This is a bit of a tangent, but I attended some of PLDI this year and there was a ton of talk there about the Python type system and language. Lots of people were building these computational frameworks in Python for probabilistic programming or deep learning and were coming from other languages, likes Haskell, Rust, or Java. I am not that familiar with the community there, but it seems like it would be good if some of that energy could be focused on research of Python's core so that these types of extensions to the language could be better supported (have reasonable error messages, static type checking, etc).
OT: please don't use images of text. There's no reason you couldn't have copy-pasted the original code.
Duly noted. I updated the post with code instead of the image.

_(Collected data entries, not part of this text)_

(** A packet of 25 bytes and an MSS of 10, its headers cut across views. *)
Definition ex_ip : list Z := [69; 0; 0; 65; 1; 2; 64; 0; 64; 6; 0; 0; 10; 0; 0; 1; 10; 0; 0; 2].
Definition ex_tcp : list Z := [4; 210; 0; 80; 255; 255; 255; 250; 0; 0; 0; 9; 80; 25; 1; 0; 0; 0; 0; 0].
Definition ex_data : list Z := seqZ 100 25.
Definition ex_hdrs : headerType -> headerInfo := fun t => match t with networkHeader => mkInfo (-40) 20 | transportHeader => mkInfo (-20) 20 | _ => mkInfo 0 0 end.
Definition ex_flat : list Z := replicate 20 0 ++ ex_ip ++ ex_tcp ++ ex_data.
Definition ex_packet : PacketBuffer :=
  mkPacket (mkBuffer [take 25 ex_flat; take 30 (drop 25 ex_flat); []; drop 55 ex_flat] 85) 60 40 0 ex_hdrs IPv4ProtocolNumber TCPProtocolNumber 7 [] (mkGSO GSOTCPv4 true 16 10 20 65536) 0 false.
Definition ex_sender : rxEndpoint := mkRx [2; 0; 0; 0; 0; 1] [10; 0; 0; 1] (10 * 2 ^ 24) 24 5 18 false true newNeighbors [] (fun _ => 0).
Definition ex_peer : rxEndpoint := mkRx [2; 0; 0; 0; 0; 2] [10; 0; 0; 2] (10 * 2 ^ 24) 24 5 18 false true newNeighbors [] (fun _ => 0).
Definition ex_tx : txEndpoint := mkTx 18 false false None 0 0 0 0 0.
Definition ex_segmenter : segmenter := mkSegmenter (replicate 138 0) 0 0 0 0 0 0 0 0 0 0 [] [] (mkCursor [] 0) 0.
Definition ex_order (m : gmap (list Z) neighbor) : list (list Z * neighbor) := map_to_list m.

Definition bytes_okb (b : list Z) : bool := forallb (fun x => (0 <=? x) && (x <? 256)) b.
Lemma bytes_okb_ok b : bytes_okb b = true -> bytes_ok b.
Proof. intros H. apply Forall_forall. intros x Hx. unfold bytes_okb in H. rewrite forallb_forall in H. apply list_elem_of_In in Hx. specialize (H x Hx). to_prop. unfold byte_ok. lia. Qed.

Lemma ex_ip_ok : ipv4_ok ex_ip.
Proof. split; [split; vm_compute; discriminate|by apply bytes_okb_ok|reflexivity..]. Qed.

Lemma ex_tcp_ok : tcp_ok ex_tcp.
Proof. split; [split; vm_compute; discriminate|by apply bytes_okb_ok|reflexivity]. Qed.

Lemma ex_gso : gso_packet ex_packet ex_ip ex_tcp ex_data.
Proof.
  split; [split; try reflexivity; split; vm_compute; discriminate|reflexivity|apply ex_ip_ok|apply ex_tcp_ok|by apply bytes_okb_ok|split; [reflexivity|by exists 2]|reflexivity|reflexivity|reflexivity].
Qed.

Lemma ex_sender_ok : endpoint_ok ex_sender.
Proof. split; [reflexivity|split; vm_compute; [discriminate|reflexivity]|reflexivity|]. intros a m H. unfold n_lookup, ex_sender in H. cbn in H. rewrite lookup_empty in H. discriminate. Qed.
(** ** Invariants *)

(** The Request invariant of the data model, on one row. *)
Definition request_invariant (r : db_requests_row) : Prop :=
  r_status r ∈ ["pending"; "approved"; "rejected"; "provisioned"] ∧
  (is_Some (r_approved_at r) ↔ r_status r ∈ ["approved"; "rejected"; "provisioned"]) ∧
  (is_Some (r_provisioned_at r) ↔ r_status r = "provisioned").

Global Instance request_invariant_dec r : Decision (request_invariant r).
Proof. unfold request_invariant. apply _. Defined.

Definition requests_invariant (db : database) : Prop :=
  map_Forall (λ _ r, request_invariant r) (db_requests db).

Global Instance requests_invariant_dec db : Decision (requests_invariant db).
Proof. unfold requests_invariant. apply _. Defined.

(** Every provisioned request has a database row linked to it. *)
Definition linked (db : database) : Prop :=
  ∀ id r, db_requests db !! id = Some r → r_status r = "provisioned" →
    ∃ d, d ∈ provisioned_databases db ∧ d_request_id d = id.

(** Every database row belongs to a provisioned request. *)
Definition backed (db : database) : Prop :=
  ∀ d, d ∈ provisioned_databases db →
    select_status db (d_request_id d) = Some "provisioned".

Definition consistent (db : database) : Prop := linked db ∧ backed db.
(** * Ketabestan POS: stock, ledger and backup logic

    A shallow embedding of the application-state container (AppContext:
    completeSale, addSaleReturn, addPurchaseInvoice, processAndPaySalaries,
    exportData/importData) and of the data-access adapter
    (services/supabaseService: createSale, updateSale, createSaleReturn,
    createPurchase, createPurchaseReturn, processPayroll,
    clearAndRestoreData and the row mappers).

    Conventions of the embedding:
    - a JavaScript [number] that counts units (stock, quantity) is a [Z];
      a [number] that holds money or an exchange rate is an exact rational
      [Q].  Rounding of IEEE doubles is not modelled by [Q]: where an
      identity of the rationals would not survive rounding, a figure of
      money is stated as the expression the source computes, its terms
      in the order of the source.  The totals of a sale are also given
      over any type of numbers (section [Totals]) and run on binary64
      floats (module [Binary64]);
    - an ISO date string is represented by the instant it denotes, the
      value of [new Date(s).getTime()], a [Z] in milliseconds;
    - an optional or nullable field is an [option];
    - user-facing messages and generated descriptions are the constructors
      of [Text], one per string template of the source;
    - [crypto.randomUUID()], [new Date()], [navigator.onLine] and the
      browser's local storage are read from an explicit environment [Env];
    - the hosted database is a record of tables, each a list of rows in
      storage order. *)

From Stdlib Require Import ZArith NArith QArith Qminmax Lqa Lia Ascii String.
From Stdlib Require PrimFloat.
From stdpp Require Import base decidable option list strings pretty sorting.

It looks like this could be accomplished with generic protocols
Could you explain a bit more about how this would work? I'm afraid I don't see how generic protocols could handle shape/size constraints at the type level... out-of-bounds checking would still need to be handled at runtime in the index method, no? (In contrast, integer generics would allow something much closer to what the Relay project is doing.)
For Rust the accepted RFC is:
https://github.com/rust-lang/rfcs/pull/2000
And further improvements:
https://github.com/rust-lang/rust/issues/76560
Currently a typing problem above could be handled like this:
T16 = Tuple[int, int, int, int, int, int, int, int, int, int, int, int, int, int, int, int]

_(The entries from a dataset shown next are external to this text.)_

(** The entry the loop leaves at an index: that of the last valid parse of
    its slot, else what was there before. *)
Lemma parse_decks_lookup (data : list byte) (indexes : list nat)
    (acc decks : gmap nat DeckMemory.t) (k : nat) :
  parse_decks data indexes acc = Ok decks →
  decks !! k
  = match DeckMemory._parse DeckMemory.init
            (slice data (slot_start k) (slot_start k + SIZE_OF_DECK_MEM_INFO))
    with
    | Ok d => if bool_decide (k ∈ indexes) && DeckMemory.is_valid d
              then Some d else acc !! k
    | Raise _ => acc !! k
    end
  ∧ (k ∈ indexes →
     ∃ d, DeckMemory._parse DeckMemory.init
            (slice data (slot_start k) (slot_start k + SIZE_OF_DECK_MEM_INFO))
          = Ok d).
Proof.
  revert acc. induction indexes as [|i rest IH]; intros acc Hrun.
  - cbn in Hrun. injection Hrun as <-. split.
    + destruct (DeckMemory._parse _ _); reflexivity.
    + intros Hin. apply elem_of_nil in Hin as [].
  - cbn [parse_decks] in Hrun. fold (slot_start i) in Hrun.
    destruct (DeckMemory._parse DeckMemory.init
                (slice data (slot_start i)
                   (slot_start i + SIZE_OF_DECK_MEM_INFO))) as [d|e] eqn:Hi;
      [|discriminate Hrun].
    cbn [mbind result_bind] in Hrun.
    destruct (IH _ Hrun) as [Hlook Hok]. split.
    + rewrite Hlook. clear Hlook.
      destruct (decide (k = i)) as [->|Hne].
      * rewrite Hi.
        rewrite (bool_decide_eq_true_2 (i ∈ i :: rest))
          by apply list_elem_of_here.
        destruct (DeckMemory.is_valid d); [|rewrite andb_false_r; reflexivity].
        rewrite andb_true_r. case_bool_decide; [reflexivity|].
        apply lookup_insert_eq.
      * assert (bool_decide (k ∈ i :: rest) = bool_decide (k ∈ rest)) as ->.
        { apply bool_decide_ext. rewrite elem_of_cons. tauto. }
        assert ((if DeckMemory.is_valid d then <[i:=d]> acc else acc) !! k
                = acc !! k) as ->; [|reflexivity].
        destruct (DeckMemory.is_valid d); [|reflexivity].
        apply lookup_insert_ne. congruence.
    + intros Hin. apply elem_of_cons in Hin as [->|Hin]; [eauto | auto].
Qed.

Lemma parse_info_section_lookup (data : list byte) (s : t)
    (decks : gmap nat DeckMemory.t) (i : nat) :
  length data = SIZE_OF_INFO_SECTION →
  (_parse_info_section data s).2 = Ok decks →
  decks !! i = slot_descriptor data i.
Proof.
  intros Hlen Hparse.
  assert (parse_decks data (seq 0 MAX_NR_OF_DECKS) ∅ = Ok decks) as Hrun.
  { unfold _parse_info_section, lift, mbind, M_bind in Hparse.
    destruct (unpack_B (slice data 0 1)) as [v|e]; [|discriminate Hparse].
    case_decide; [discriminate Hparse | exact Hparse]. }
  destruct (parse_decks_lookup data _ ∅ decks i Hrun) as [Hlook Hok].
  rewrite Hlook, lookup_empty. clear Hlook.
  unfold slot_descriptor.
  destruct (decide (i < MAX_NR_OF_DECKS)%nat) as [Hi|Hi].
  - assert (i ∈ seq 0 MAX_NR_OF_DECKS) as Hin by (apply elem_of_seq; lia).
    rewrite (bool_decide_eq_true_2 _ Hin). cbn [andb].
    rewrite parse_slot_by_offsets.
    2:{ unfold slice, SIZE_OF_DECK_MEM_INFO, slot_start, SIZE_OF_VERSION,
          SIZE_OF_DECK_MEM_INFO.
        rewrite length_take, length_drop, Hlen.
        unfold SIZE_OF_INFO_SECTION, MAX_NR_OF_DECKS, SIZE_OF_VERSION,
          SIZE_OF_DECK_MEM_INFO in *. lia. }
    change (take 1 ?x) with (take (1 - 0) (drop 0 x)).
    change (take 4 (drop 1 ?x)) with (take (5 - 1) (drop 1 x)).
    change (take 4 (drop 5 ?x)) with (take (9 - 5) (drop 5 x)).
    change (take 4 (drop 9 ?x)) with (take (13 - 9) (drop 9 x)).
    change (take 19 (drop 13 ?x)) with (take (32 - 13) (drop 13 x)).
    rewrite !slot_piece by (unfold SIZE_OF_DECK_MEM_INFO; lia).
    destruct (Z.testbit (le_value (field data i 0 1)) 0) eqn:Hbit.
    + destruct (utf8_decode _) as [nm|e]; cbn [mbind result_bind];
        [|reflexivity].
      unfold DeckMemory.is_valid.
      rewrite (flag_testbit 0) by lia. cbn [DeckMemory._bit_field].
      rewrite Hbit. reflexivity.
    + unfold DeckMemory.is_valid.
      rewrite (flag_testbit 0) by lia.
      cbn [DeckMemory._bit_field DeckMemory.set_bit_field].
      rewrite Hbit. reflexivity.
  - rewrite bool_decide_eq_false_2; [destruct (DeckMemory._parse _ _); reflexivity|].
    rewrite elem_of_seq. lia.
Qed.

(** The decoder against the layout: when it returns, on a buffer of the info
    section size, the entry at every index is the one the layout gives: the
    flag byte at offset 0 of the slot, the hash, the length and the base
    address as little-endian words at offsets 1, 5 and 9, and the name from
    the 19 bytes at offset 13; no entry for a slot with bit 0 clear and none
    outside the four slots. *)
Theorem decoded_entries (data : list byte) (s : t)
    (decks : gmap nat DeckMemory.t) (i : nat) :
  length data = SIZE_OF_INFO_SECTION →
  (_parse_info_section data s).2 = Ok decks →
  decks !! i = slot_descriptor data i.
Proof. exact (parse_info_section_lookup data s decks i). Qed.

Lemma decoded_entries_witness :
  ∃ decks,
    (_parse_info_section lighthouse_section (init 7)).2 = Ok decks
    ∧ decks !! 0%nat = slot_descriptor lighthouse_section 0
    ∧ slot_descriptor lighthouse_section 0
      = Some {| DeckMemory.required_hash := Some 0xAABBCCDD;
                DeckMemory.required_length := Some 1024;
                DeckMemory.name := Some (str_literal "bcLighthouse4");
                DeckMemory._base_address := Some 0x2000;
                DeckMemory._bit_field := 0x0F |}
    ∧ decks !! 1%nat = None.
Proof.
  destruct (_parse_info_section lighthouse_section (init 7)).2
    as [decks|e] eqn:Hparse; [|vm_compute in Hparse; discriminate Hparse].
  exists decks. split; [reflexivity|].
  split;
    [exact (decoded_entries lighthouse_section (init 7) decks 0 eq_refl Hparse)|].
  split; [vm_compute; reflexivity|].
  rewrite (decoded_entries lighthouse_section (init 7) decks 1 eq_refl Hparse).
  vm_compute. reflexivity.
Defined.

(** *** When the decoder returns *)

Lemma field_length (data : list byte) (i a b : nat) :
  length data = SIZE_OF_INFO_SECTION → (i < MAX_NR_OF_DECKS)%nat →
  (a ≤ b ≤ SIZE_OF_DECK_MEM_INFO)%nat →
  length (field data i a b) = (b - a)%nat.
Proof.
  unfold field, slice, slot_start, SIZE_OF_INFO_SECTION, MAX_NR_OF_DECKS,
    SIZE_OF_VERSION, SIZE_OF_DECK_MEM_INFO.
  intros Hlen Hi Hab. rewrite length_take, length_drop. lia.
Qed.

Lemma slot_length (data : list byte) (i : nat) :
  length data = SIZE_OF_INFO_SECTION → (i < MAX_NR_OF_DECKS)%nat →
  length (slice data (slot_start i) (slot_start i + SIZE_OF_DECK_MEM_INFO))
  = SIZE_OF_DECK_MEM_INFO.
Proof.
  intros Hlen Hi.
  pose proof (field_length data i 0 SIZE_OF_DECK_MEM_INFO Hlen Hi
                ltac:(unfold SIZE_OF_DECK_MEM_INFO; lia)) as H.
  unfold field in H. rewrite Nat.add_0_r, Nat.sub_0_r in H. exact H.
Qed.

(** A slot of the full size parses unless its valid bit is set and its
    name does not decode. *)
Lemma parse_slot_returns (data : list byte) (i : nat) :
  length data = SIZE_OF_INFO_SECTION → (i < MAX_NR_OF_DECKS)%nat →
  (∃ d, DeckMemory._parse DeckMemory.init
          (slice data (slot_start i) (slot_start i + SIZE_OF_DECK_MEM_INFO))
        = Ok d)
  ↔ (Z.testbit (le_value (field data i 0 1)) 0 = true →
     ∃ nm, utf8_decode (split_nul_first (field data i 13 32)) = Ok nm).
Proof.
  intros Hlen Hi.
  rewrite parse_slot_by_offsets by (apply slot_length; assumption).
  change (take 1 ?x) with (take (1 - 0) (drop 0 x)).
  change (take 19 (drop 13 ?x)) with (take (32 - 13) (drop 13 x)).
  rewrite !slot_piece by (unfold SIZE_OF_DECK_MEM_INFO; lia).
  destruct (Z.testbit (le_value (field data i 0 1)) 0).
  - destruct (utf8_decode _) as [nm|e]; cbn [mbind result_bind]; split.
    + eauto.
    + eauto.
    + intros [d Hd]. discriminate Hd.
    + intros H. destruct (H eq_refl) as [nm Hnm]. discriminate Hnm.
  - split; [intros _ Hf; discriminate Hf | eauto].
Qed.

SboxType = Tuple[T16, T16, T16, T16, T16, T16, T16, T16]
Is a case like this considered as well?
def get_ngrams(tokens: Iterable[str], n: int = 2):
"""
>>> get_ngrams(["my", "name", "is", "archibald"], n=2)

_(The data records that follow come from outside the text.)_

(** [x^4 > 10^-11] puts [log10 x] above [-11/4]. *)
Lemma log10_gt_neg_11_4 (x : R) :
  0 < x -> / 10 ^ 11 < x ^ 4 -> - (11 / 4) < log10 x.
Proof.
  intros Hx H4. pose proof ln_10_pos as H10.
  assert (Hpow : 0 < 10 ^ 11) by (apply pow_lt; lra).
  assert (Hln : - (11 * ln 10) < 4 * ln x).
  { replace 11 with (INR 11) by (simpl; lra).
    replace 4 with (INR 4) by (simpl; lra).
    rewrite <- !ln_pow by lra.
    rewrite <- ln_Rinv by assumption.
    apply ln_increasing; [apply Rinv_0_lt_compat | ]; assumption. }
  unfold log10. apply Rmult_lt_reg_r with (ln 10); [assumption | ].
  unfold Rdiv at 2. rewrite Rmult_assoc, Rinv_l by lra. lra.
Qed.

Lemma Rpower_09_le (Re : R) : 1 <= Re -> Rpower Re 0.9 <= Re.
Proof.
  intros HRe. rewrite <- (Rpower_1 Re) at 2 by lra.
  apply Rle_Rpower; [assumption | lra].
Qed.

(** X3.  The friction factor jumps at the regime boundary.  For a relative
    roughness of at most one half, every Reynolds number in [[2200, 2300)]
    gets the laminar value, below 0.0291, and every one in [[2300, 2500]]
    gets the Swamee-Jain value, above 0.033: [Re = 2300] itself is treated
    as turbulent. *)
Theorem friction_factor_regime_jump (eps D : R) :
  0 <= eps -> 0 < D -> eps <= D / 2 ->
  (forall Re, 2200 <= Re -> Re < 2300 ->
     friction_factor Re eps D = Return (64 / Re) /\ 64 / Re < 0.0291) /\
  (forall Re, 2300 <= Re -> Re <= 2500 ->
     friction_factor Re eps D = Return (swamee_jain_formula Re eps D) /\
     0.033 < swamee_jain_formula Re eps D).
Proof.
  intros Heps HD Hrel. split.
  - intros Re Hlo Hhi. split.
    + apply friction_factor_laminar_branch; lra.
    + apply Rdiv_lt_upper; lra.
  - intros Re Hlo Hhi. split.
    + now apply friction_factor_swamee_jain_branch.
    + pose proof (Rpower_pos Re 0.9) as Hp.
      pose proof (Rpower_09_le Re ltac:(lra)) as Hle.
      pose proof (Rpower_09_sqrt Re ltac:(lra)) as Hge.
      assert (Hsqrt : 47 <= sqrt Re).
      { replace 47 with (sqrt (47 * 47)) by (apply sqrt_square; lra).
        apply sqrt_le_1_alt. lra. }
      assert (HA : 0 <= eps / (3.7 * D) <= 0.136).
      { split; [ | apply Rdiv_le_upper; lra].
        apply Rmult_le_pos; [assumption | ].
        apply Rlt_le, Rinv_0_lt_compat. lra. }
      assert (HB : 0.00229 < 5.74 / Rpower Re 0.9 <= 0.123).
      { split; [apply Rdiv_lt_lower; lra | apply Rdiv_le_upper; lra]. }
      unfold swamee_jain_formula.
      set (x := eps / (3.7 * D) + 5.74 / Rpower Re 0.9) in *.
      assert (Hx : 0.00229 < x <= 0.259) by (unfold x; lra).
      assert (Hhi' : log10 x < - (1 / 2)).
      { apply log10_lt_neg_half; [lra | ].
        apply Rle_lt_trans with (0.259 ^ 2); [apply pow_incr; lra | lra]. }
      assert (Hlo' : - (11 / 4) < log10 x).
      { apply log10_gt_neg_11_4; [lra | ].
        apply Rlt_le_trans with (0.00229 ^ 4); [lra | apply pow_incr; lra]. }
      assert (Hsq : 0 < log10 x ^ 2 < 7.5625) by (simpl; nra).
      apply Rdiv_lt_lower; lra.
Qed.

Lemma friction_factor_regime_jump_witness :
  (friction_factor 2299 1e-5 0.05 = Return (64 / 2299) /\
   64 / 2299 < 0.0291) /\
  (friction_factor 2300 1e-5 0.05
   = Return (swamee_jain_formula 2300 1e-5 0.05) /\
   0.033 < swamee_jain_formula 2300 1e-5 0.05).
Proof.
  destruct (friction_factor_regime_jump 1e-5 0.05) as [Hlam Hturb];
    [lra | lra | lra | ].
  split; [apply Hlam; lra | apply Hturb; lra].
Defined.

(** ** When the fallback is taken *)

Lemma ln_square (x : R) : 0 < x -> ln (x ^ 2) = 2 * ln x.
Proof.
  intros Hx. rewrite ln_pow by assumption.
  replace (INR 2) with 2 by (simpl; lra). reflexivity.
Qed.

Lemma log10_square_bounds (x : R) :
  0 < x ->
  (log10 x < - (1 / 2) <-> x ^ 2 < 1 / 10) /\
  (1 / 2 < log10 x <-> 10 < x ^ 2).
Proof.
  intros Hx. pose proof ln_10_pos as H10.
  assert (Hsq : 0 < x ^ 2) by (apply pow_lt; assumption).
  assert (Hinv : ln (1 / 10) = - ln 10).
  { unfold Rdiv. rewrite Rmult_1_l. apply ln_Rinv. lra. }
  assert (Hl : log10 x * ln 10 = ln x).
  { unfold log10, Rdiv. rewrite Rmult_assoc, Rinv_l by lra. ring. }
  pose proof (ln_square x Hx) as H2.
  split; split; intros H.
  - apply ln_lt_inv; [assumption | lra | ]. rewrite Hinv, H2. nra.
  - apply ln_increasing in H; [ | assumption]. rewrite Hinv, H2 in H. nra.
  - apply ln_lt_inv; [lra | assumption | ]. rewrite H2. nra.
  - apply ln_increasing in H; [ | lra]. rewrite H2 in H. nra.
Qed.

[('my', 'name'), ('name', 'is'), ('is', 'archibald')]
"""
grams = zip(*[tokens[i:] for i in range(n)])
return grams
PyCharm infers Union[Iterator[Tuple[Any]], Iterator[Tuple[Any, Any]], Iterator[Tuple[Any, Any, Any]], Iterator[Tuple[Any, Any, Any, Any]], Iterator[Tuple[Any, Any, Any, Any, Any]]] as the return type (for some reason stopping at five elements).
As it is now, I don't think I can do better than Iterator[Tuple[str, ...]] which leaves out the length information.
Hi! I have been working on a proposal for adding support for type arithmetic and some other useful features for tensor typing. I will present it next Monday in the next chapter of the Tensor Typing meetings that we have been organising, so if anyone is interested feel free to attend: link
Hi! I have been working on a proposal for adding support for type arithmetic and some other useful features for tensor typing. I will present it next Monday in the next chapter of the Tensor Typing meetings that we have been organising, so if anyone is interested feel free to attend: link
Looking forward to it!
Hi! I have been working on a proposal for adding support for type arithmetic and some other useful features for tensor typing. I will present it next Monday in the next chapter of the Tensor Typing meetings that we have been organising, so if anyone is interested feel free to attend: link
@fylux Is there a write-up of your proposal available anywhere?
@luphord The write-up is not ready yet but the slides of the presentation can give you a good idea: link
@luphord I hope eventually some of this stuff will also go to statically typed languages as Rust :-) Rust "const generics" aren't enough.
@fylux Oh wow, that is a lot more advanced than what I expected, thanks!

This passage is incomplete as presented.